As a bonus, this fixes the problem of having many fine-grained imports. If done right, your project's source files might not need any import statements at all. Anything inside the project could be available without ceremony, as if it was all one big file, and external libraries live in a handful of big namespaces which are also available without ceremony.


I don't know enough about Three.js to say if that works well for them or not, it probably does, but I don't think a future where all libraries would do this would be very bright. If the library is big, you'd end up shipping a whole lot of unused code to the client, making the end user bored and angry while waiting the page to load (especially if they are the sort of person who hangs around in Hacker News). In fact, the direction has been the exact opposite in recent years! Look at how lodash has moved to exporting one function per one file so you can include just as much of the library as you need.


I was mostly talking about how things should look to the programmer. The compiler could still tree-shake the final version.

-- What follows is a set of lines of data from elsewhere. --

(** * dbuse-proto: the conversational retrieval pipeline and the document
      base registry, embedded in Rocq.

    The development follows the two Python modules of the repository:
    - [utils/document_base_manager.py], class [DocumentBaseManager];
    - [rag_chatbot.py], class [RAGChatbot].

    Python objects are records, dictionaries are [gmap]s, and methods are
    computations in a state-and-exception monad: a method may mutate the
    object and the outside world, and may raise; mutations made before a
    raise stay. *)

From Stdlib Require Import ZArith Ascii String DecimalString DecimalPos DecimalZ List.
From stdpp Require Import base option list strings gmap.

Local Open Scope string_scope.

(** ** Python strings

    A [str] is a [string]; its characters are the code points below 256. *)

Module Py.

Definition code (c : ascii) : nat := nat_of_ascii c.

Definition between (lo hi n : nat) : bool := (lo <=? n)%nat && (n <=? hi)%nat.

(** [str.isspace] on one character. *)
Definition isspace (c : ascii) : bool :=
  let n := code c in
  between 9 13 n || between 28 32 n || (n =? 133)%nat || (n =? 160)%nat.

(** [str.isalnum] on one character. *)
Definition isalnum (c : ascii) : bool :=
  let n := code c in
  between 48 57 n || between 65 90 n || between 97 122 n
  || (n =? 170)%nat || between 178 179 n || (n =? 181)%nat
  || between 185 186 n || between 188 190 n
  || between 192 214 n || between 216 246 n || between 248 255 n.

(** [s.lstrip()] *)
Fixpoint lstrip (s : string) : string :=
  match s with
  | EmptyString => EmptyString
  | String c s' => if isspace c then lstrip s' else s
  end.

(** [s.rstrip()] *)
Fixpoint rstrip (s : string) : string :=
  match s with
  | EmptyString => EmptyString
  | String c s' =>
      match rstrip s' with
      | EmptyString => if isspace c then EmptyString else String c EmptyString
      | r => String c r
      end
  end.

(** [s.strip()] *)
Definition strip (s : string) : string := rstrip (lstrip s).

(** Truth value of a [str]: the empty string is false. *)
Definition truthy (s : string) : bool :=
  match s with EmptyString => false | _ => true end.

(** Truth value of an [Optional[str]]: [None] and the empty string are false. *)
Definition truthy_opt (o : option string) : bool :=
  match o with Some s => truthy s | None => false end.

(** [str(n)] for a non-negative [int]. *)
Definition str_nat (n : nat) : string := NilZero.string_of_uint (Nat.to_uint n).

(** [str(z)] for an [int]. *)
Definition str_int (z : Z) : string := NilZero.string_of_int (Z.to_int z).

Definition sep : ascii := "/"%char.

Definition dquote : ascii := ascii_of_nat 34.

(** The one-character string holding a line feed. *)
Definition nl : string := String (ascii_of_nat 10) EmptyString.

Fixpoint has_sep (s : string) : bool :=
  match s with
  | EmptyString => false
  | String c s' => Ascii.eqb c sep || has_sep s'
  end.

Fixpoint endswith_sep (s : string) : bool :=
  match s with
  | EmptyString => false
  | String c EmptyString => Ascii.eqb c sep
  | String _ s' => endswith_sep s'
  end.

(** [os.path.join(a, b)] (posixpath). *)
Definition os_path_join (a b : string) : string :=
  if String.prefix "/" b then b
  else if negb (truthy a) || endswith_sep a then a +:+ b
  else a +:+ "/" +:+ b.

(** [os.path.basename(p)]: what follows the last separator. *)
Fixpoint os_path_basename (p : string) : string :=
  match p with
  | EmptyString => EmptyString
  | String _ p' => if has_sep p then os_path_basename p' else p
  end.

(** [c if c.isalnum() else "_"] joined over the characters of [name]. *)
Fixpoint sanitize (name : string) : string :=
  match name with
  | EmptyString => EmptyString
  | String c s' => String (if isalnum c then c else "_"%char) (sanitize s')
  end.

Fixpoint contains_char (c : ascii) (s : string) : bool :=
  match s with
  | EmptyString => false
  | String d s' => Ascii.eqb c d || contains_char c s'
  end.

Definition hex_digit (n : nat) : ascii :=
  ascii_of_nat (if (n <? 10)%nat then 48 + n else 87 + n).

(** A character is printed as it is by [repr] when it is printable. *)
Definition isprintable (c : ascii) : bool :=
  let n := code c in
  between 32 126 n || (between 161 255 n && negb (n =? 173)%nat).

Definition repr_char (quote : ascii) (c : ascii) : string :=
  let n := code c in
  if Ascii.eqb c quote || Ascii.eqb c "\"%char then String "\"%char (String c EmptyString)
  else if (n =? 9)%nat then "\t"
  else if (n =? 10)%nat then "\n"
  else if (n =? 13)%nat then "\r"
  else if isprintable c then String c EmptyString
  else String "\"%char (String "x"%char
         (String (hex_digit (n / 16)) (String (hex_digit (n mod 16)) EmptyString))).

Fixpoint repr_body (quote : ascii) (s : string) : string :=
  match s with
  | EmptyString => EmptyString
  | String c s' => repr_char quote c +:+ repr_body quote s'
  end.

(** [repr(s)] for a [str]. *)
Definition repr (s : string) : string :=
  let quote :=
    if contains_char "'"%char s && negb (contains_char dquote s)
    then dquote else "'"%char in
  String quote (repr_body quote s +:+ String quote EmptyString).

End Py.

(** ** Exceptions and the method monad *)

(** The exception classes the two modules raise themselves, and
    [OtherError] for any other [Exception] raised by a collaborator,
    carrying its [str()]. *)
Inductive exn : Type :=
| KeyError (msg : string)
| ValueError (msg : string)
| TypeError (msg : string)
| OtherError (text : string).

(** [str(e)]; a [KeyError] prints the [repr] of its argument. *)
Definition str_exn (e : exn) : string :=
  match e with
  | KeyError msg => Py.repr msg
  | ValueError msg => msg
  | TypeError msg => msg
  | OtherError text => text
  end.

Definition is_KeyError (e : exn) : bool :=
  match e with KeyError _ => true | _ => false end.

Sure, it's just that the person you were answering to--and this whole thread really--seem to be advocating for just importing module files without any sort of build step. Without a build step I also assumed tree shaking wouldn't be an option. Tools that handle tree shaking, like Webpack and Rollup, aren't really the simplest of JS tools anyway so if we are talking about simplicity of dev experience, I'd argue that multiple direct file imports--how inconvenient it may be--is still _simpler_ to get right than "single namespace import" + tree shaking.